The George Sand-Gustave Flaubert Letters eBook

This eBook from the Gutenberg Project consists of approximately 452 pages of information about The George Sand-Gustave Flaubert Letters.

The George Sand-Gustave Flaubert Letters eBook

This eBook from the Gutenberg Project consists of approximately 452 pages of information about The George Sand-Gustave Flaubert Letters.

Well, well, your health has come back in spite of you, since you are sleeping all night.  The sea air forces you to live and you have made progress, you have given up a work that would not have made a success.  Do something more of earth earthy, which would reach everybody.  Tell me what price they would sell Croisset for if they are obliged to sell it.  Is it a house and garden, or is there a farm and grounds!  If it is not beyond my means I might buy it and you should spend the rest of your life there.  I have no money, but I should try to shift a little capital.  Answer me seriously, I beg of you; if I can do it, it shall be done.
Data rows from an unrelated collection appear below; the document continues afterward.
(** A search field that names no column, without a term. *)
Lemma incomplete_search_ignored_witness :
  get_all two_rows "created_at" "asc" None None None None (Some "price") None
  = Return [to_dict widget; to_dict gadget]
  /\ get_all two_rows "created_at" "asc" None None None None
       (Some "name") (Some "")
     = get_all two_rows "created_at" "asc" None None None None None None.
Proof.
  split; [reflexivity |].
  apply (incomplete_search_ignored two_rows 1 10 "created_at" "asc"
           None None None None (Some "name") (Some "")).
  right. reflexivity.
Defined.

(* ================================================================== *)
(** * Create, update and delete *)
(* ================================================================== *)

(** ** The dictionary of a row *)


(** ** What the three methods leave in the table *)

Lemma first_Return_connected (db : Session) (q : Query) (o : option Row) :
  first db q = Return o -> connection_error db = None.
Proof.
  unfold first, all. destruct (connection_error db); [discriminate | reflexivity].
Qed.



(** [create] returns exactly when the connection works and no row has the
    new identifier; the new row goes to the end of the table. *)
Lemma create_Return (db : Session) (uuid now : string) (kwargs : ExampleBase)
    (record : Dict) (db' : Session) :
  create db uuid now kwargs = Return (record, db') ->
  connection_error db = None
  /\ existsb (fun r => (id r =? uuid)%string) (table db) = false
  /\ record = to_dict (mk_row uuid now now (name_field kwargs)
                         (value_field kwargs) (description_field kwargs))
  /\ db' = mk_session
             (table db ++ [mk_row uuid now now (name_field kwargs)
                             (value_field kwargs) (description_field kwargs)])
             None.
Proof.
  unfold create, add_commit. simpl.
  destruct (connection_error db); [discriminate |].
  destruct (existsb _ (table db)); [discriminate |].
  simpl. intros H. injection H as <- <-. repeat split.
Qed.
(** * Iceberg query front-end (src/app.py): latest-snapshot resolution,
      query running and result display, embedded in Rocq.

    The Python functions are embedded shallowly.  The query engine (the
    Spark session and its DataFrame operations) and the UI toolkit are the
    program's collaborators; the part of their behaviour that app.py relies
    on is written out below: column names resolved without regard to
    letter case at analysis time, lazy plans whose rows appear only when
    an action runs, SQL equality with NULL and with a cast between a
    string and a number, descending sort with NULLS LAST, window
    [row_number], and the UI calls as events appended to the screen.
    What the engine is free to choose (the order in which it meets the
    rows, hence the order of tied rows and of the rows it returns; its
    casts; the wording of its analysis errors; the cells of a converted
    table) is a component of the engine, and the properties are proved
    for every engine. *)

From Stdlib Require Import ZArith NArith List String Ascii Bool Lia.
From Stdlib Require Import Permutation Sorted.
Import ListNotations.

Open Scope string_scope.
Open Scope list_scope.

(** ** Cell values and rows *)

(** A cell of a row: SQL NULL (Python [None]), an integral value (long,
    timestamp) or a string. *)
Inductive value : Type :=
| VNull
| VInt (z : Z)
| VStr (s : string).

Definition value_eqb (a b : value) : bool :=
  match a, b with
  | VNull, VNull => true
  | VInt x, VInt y => Z.eqb x y
  | VStr x, VStr y => String.eqb x y
  | _, _ => false
  end.

(** The engine's ordering of cells.  NULL is the least value, so a
    descending sort puts NULLs last; strings are ordered lexicographically. *)
Definition value_leb (a b : value) : bool :=
  match a, b with
  | VNull, _ => true
  | VInt _, VNull => false
  | VInt x, VInt y => Z.leb x y
  | VInt _, VStr _ => true
  | VStr x, VStr y => String.leb x y
  | VStr _, _ => false
  end.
I have been ill all the summer, that is to say, that I have suffered continually, but I have worked all the more not to think of it.  In fact they are to put on Villemer and Victorine at the Theatre Francais again.  But there is nothing now in preparation.  I do not know at what time in the autumn or winter I shall have to go to Paris.  I shall find you there ready and courageous, shan’t I?  If you have made, through goodness and devotion, as I think, a great sacrifice for your niece, who, in truth, is your real daughter, you will forget all about it and will begin your life again as a young man.  Is one old when one does not choose to be?  Stay at the seaside as long as you can.  The important thing is to patch up the physical machine.  Here with us it is as warm as in midsummer.  I hope that you still have the sun down there.  Study the life of the mollusc!  They are creatures better endowed than one thinks, and, for my part, I should love to take a walk with Georges Pouchet!  Natural history is the inexhaustible source of agreeable occupations for even those who seek only amusement in it, and if you actually attacked it you would be saved.  But you must by all means save yourself, for you are somebody, and you cannot drop out of the running, as can a mere ruined grocer.  We all embrace you with our best love.

G. Sand

CCXCVIII.  TO GUSTAVE FLAUBERT, in Paris Nohant, 15 November, 1875

So you are there in Paris, and have you left your apartment at the rue Murillo?  You are working?  Good luck and good courage!  The old man is coming to the top again!  I know that they are rehearsing Victorine at the Theatre Francais; but I don’t know whether I shall go to see that revival.  I have been so ill all the summer and I am still suffering so much with intestinal trouble, that I do not know if I shall ever be strong enough to move in winter.  Well, we shall see.  The hope of finding you there will give me courage; that is not what will be lacking, but, since I passed my seventieth birthday, I have been very much upset, and I do not yet know if I shall get over it.  I cannot walk any more, I who used to love to be on my feet so much, without risking atrocious pains.  I am patient with these miseries, I work all the more, and I do water-colors in my hours of recreation.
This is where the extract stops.